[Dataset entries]
________________

(** X7. When the shutdown of a registered server raises, [remove_server]
    raises with the server already taken out of [_servers_map], while its
    pair is still listed and its tools are still indexed; a later
    [remove_server] of the same control name finds nothing and returns
    without touching anything, so the pair stays listed. *)
Theorem remove_server_failed_shutdown_strands_pair D n w server e :
  _servers_map (self w) !! n = Some server →
  on_shutdown D (trace w) server = Raise e →
  (remove_server D n w).1 = Raise e ∧
  _servers_map (self (remove_server D n w).2) !! n = None ∧
  _all_servers_tools (self (remove_server D n w).2)
    = _all_servers_tools (self w) ∧
  _tools_map (self (remove_server D n w).2) = _tools_map (self w) ∧
  ∀ D', remove_server D' n (remove_server D n w).2
        = (Ok (), (remove_server D n w).2).
Proof.
  intros Hn Hs.
  assert (_servers_map (self (remove_server D n w).2) !! n = None) as Hgone.
  { rewrite remove_server_map. apply lookup_delete_eq. }
  split_and!; [| done | | |].
  - rewrite remove_server_run, Hn. simpl. by rewrite Hs.
  - rewrite remove_server_run, Hn. simpl. by rewrite Hs.
  - rewrite remove_server_run, Hn. simpl. by rewrite Hs.
  - intros D'. rewrite (remove_server_run D'). by rewrite Hgone.
Qed.

Lemma remove_server_failed_shutdown_strands_pair_witness :
  let w := run failing_shutdown [AddServer (cfg "A")] (new_world []) in
  let a := {| server_id := 1; config := cfg "A" |} in
  _servers_map (self w) !! "A" = Some a ∧
  on_shutdown failing_shutdown (trace w) a = Raise ConnectionError ∧
  (remove_server failing_shutdown "A" w).1 = Raise ConnectionError ∧
  _all_servers_tools (self (remove_server failing_shutdown "A" w).2)
    = [(a, [tl "A" "t1"; tl "A" "t2"])].
Proof.
  intros w a.
  assert (_servers_map (self w) !! "A" = Some a) as Hn
    by (vm_compute; reflexivity).
  assert (on_shutdown failing_shutdown (trace w) a = Raise ConnectionError)
    as Hs by reflexivity.
  split; [exact Hn|]. split; [exact Hs|].
  destruct (remove_server_failed_shutdown_strands_pair failing_shutdown
              "A" w a ConnectionError Hn Hs) as (Hraise & _ & Hlist & _).
  split; [exact Hraise|]. rewrite Hlist. vm_compute. reflexivity.
Defined.

(** X12. Once [remove_server] has awaited the shutdown of a server and that
    shutdown has returned, the server is listed no more: after any further
    sequence of [add_server] and [remove_server] calls, also one that adds
    the same configuration again, and whatever the downstream answers,
    [shutdown] does not await the shutdown of that server object again. *)
Theorem removed_server_not_shut_down_again D D' D'' n w server cs :
  _servers_map (self w) !! n = Some server →
  on_shutdown D (trace w) server = Ok () →
  EvShutdown server
    ∉ awaited (shutdown D'') (run D' cs (remove_server D n w).2).
Proof.
  intros Hn Hs Hin%shutdown_awaits_listed. revert Hin.
  apply unlisted_after_run; rewrite remove_server_run, Hn; simpl; rewrite Hs.
  - destruct (on_list_tools D _ _) as [tools|e]; simpl;
      intros ([s ts] & -> & [Hne _]%list_elem_of_filter)%list_elem_of_fmap;
      simpl in Hne; apply server_ne_true in Hne; done.
  - destruct (on_list_tools D _ _) as [tools|e]; simpl;
      rewrite !omap_app, !elem_of_app; left; right; left.
Qed.

Lemma removed_server_not_shut_down_again_witness :
  let w := run steady [AddServer (cfg "A"); AddServer (cfg "B")]
             (new_world []) in
  let a := {| server_id := 1; config := cfg "A" |} in
  let b := {| server_id := 2; config := cfg "B" |} in
  let a' := {| server_id := 3; config := cfg "A" |} in
  let later := [AddServer (cfg "A")] in
  _servers_map (self w) !! "A" = Some a ∧
  on_shutdown steady (trace w) a = Ok () ∧
  (EvShutdown a
     ∉ awaited (shutdown steady) (run steady later (remove_server steady "A" w).2)) ∧
  awaited (shutdown steady) (run steady later (remove_server steady "A" w).2)
    = [EvShutdown b; EvShutdown a'; EvAclose].
Proof.
  intros w a b a' later.
  assert (_servers_map (self w) !! "A" = Some a) as Hn
    by (vm_compute; reflexivity).
  assert (on_shutdown steady (trace w) a = Ok ()) as Hs by reflexivity.
  split; [exact Hn|]. split; [exact Hs|]. split.
  - exact (removed_server_not_shut_down_again steady steady steady "A" w a
             later Hn Hs).
  - vm_compute. reflexivity.
Defined.

(** X10. After a [remove_server] that went through, the control name no
    longer resolves ([get_server_by_control_name] raises [KeyError]), and
    [get_tool_by_control_name] raises [KeyError] for every control name
    borne by a tool that the removal's [list_tools] reported, whichever
    server had indexed that entry; every other control name resolves as
    before. *)
Theorem lookups_after_remove_server D n w server tools :
  _servers_map (self w) !! n = Some server →
  on_shutdown D (trace w) server = Ok () →
  on_list_tools D (trace w ++ [EvShutdown server]) server = Ok tools →
  (get_server_by_control_name n (remove_server D n w).2).1
    = Raise (KeyError n) ∧
  ∀ k, (get_tool_by_control_name k (remove_server D n w).2).1 =
       if decide (k ∈ control_name <$> tools) then Raise (KeyError k)
       else (get_tool_by_control_name k w).1.
Proof.
  intros Hn Hs Hl. split.
  - unfold get_server_by_control_name. unfold_M.
    rewrite remove_server_map, lookup_delete_eq. done.
  - intros k. unfold get_tool_by_control_name. unfold_M.
    rewrite remove_server_run, Hn. simpl. rewrite Hs, Hl. simpl.
    rewrite purge_tools_lookup.
    destruct (decide (k ∈ control_name <$> tools)); [done|].
    by destruct (_tools_map (self w) !! k).
Qed.

Lemma lookups_after_remove_server_witness :
  let w := run steady [AddServer (cfg "A"); AddServer (cfg "B")]
             (new_world []) in
  let a := {| server_id := 1; config := cfg "A" |} in
  _servers_map (self w) !! "A" = Some a ∧
  on_shutdown steady (trace w) a = Ok () ∧
  on_list_tools steady (trace w ++ [EvShutdown a]) a
    = Ok [tl "A" "t1"; tl "A" "t2"] ∧
  (get_server_by_control_name "A" (remove_server steady "A" w).2).1
    = Raise (KeyError "A") ∧
  (get_tool_by_control_name "A-t2" (remove_server steady "A" w).2).1
    = Raise (KeyError "A-t2") ∧
  (get_tool_by_control_name "B-t3" (remove_server steady "A" w).2).1
    = Ok (tl "B" "t3").
Proof.
  intros w a.
  assert (_servers_map (self w) !! "A" = Some a) as Hn
    by (vm_compute; reflexivity).
  assert (on_shutdown steady (trace w) a = Ok ()) as Hs by reflexivity.
  assert (on_list_tools steady (trace w ++ [EvShutdown a]) a
          = Ok [tl "A" "t1"; tl "A" "t2"]) as Hl by reflexivity.
  split; [exact Hn|]. split; [exact Hs|]. split; [exact Hl|].
  destruct (lookups_after_remove_server steady "A" w a _ Hn Hs Hl)
    as [Hserver Htool].
  split; [exact Hserver|]. split.
  - rewrite (Htool "A-t2"). vm_compute. reflexivity.
  - rewrite (Htool "B-t3"). vm_compute. reflexivity.
Defined.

________________

• _Exercise requirements_:
Within the entries above, report how many lines include "reflexivity", and keep the answer to the number.

• _Solution to the problem_:
11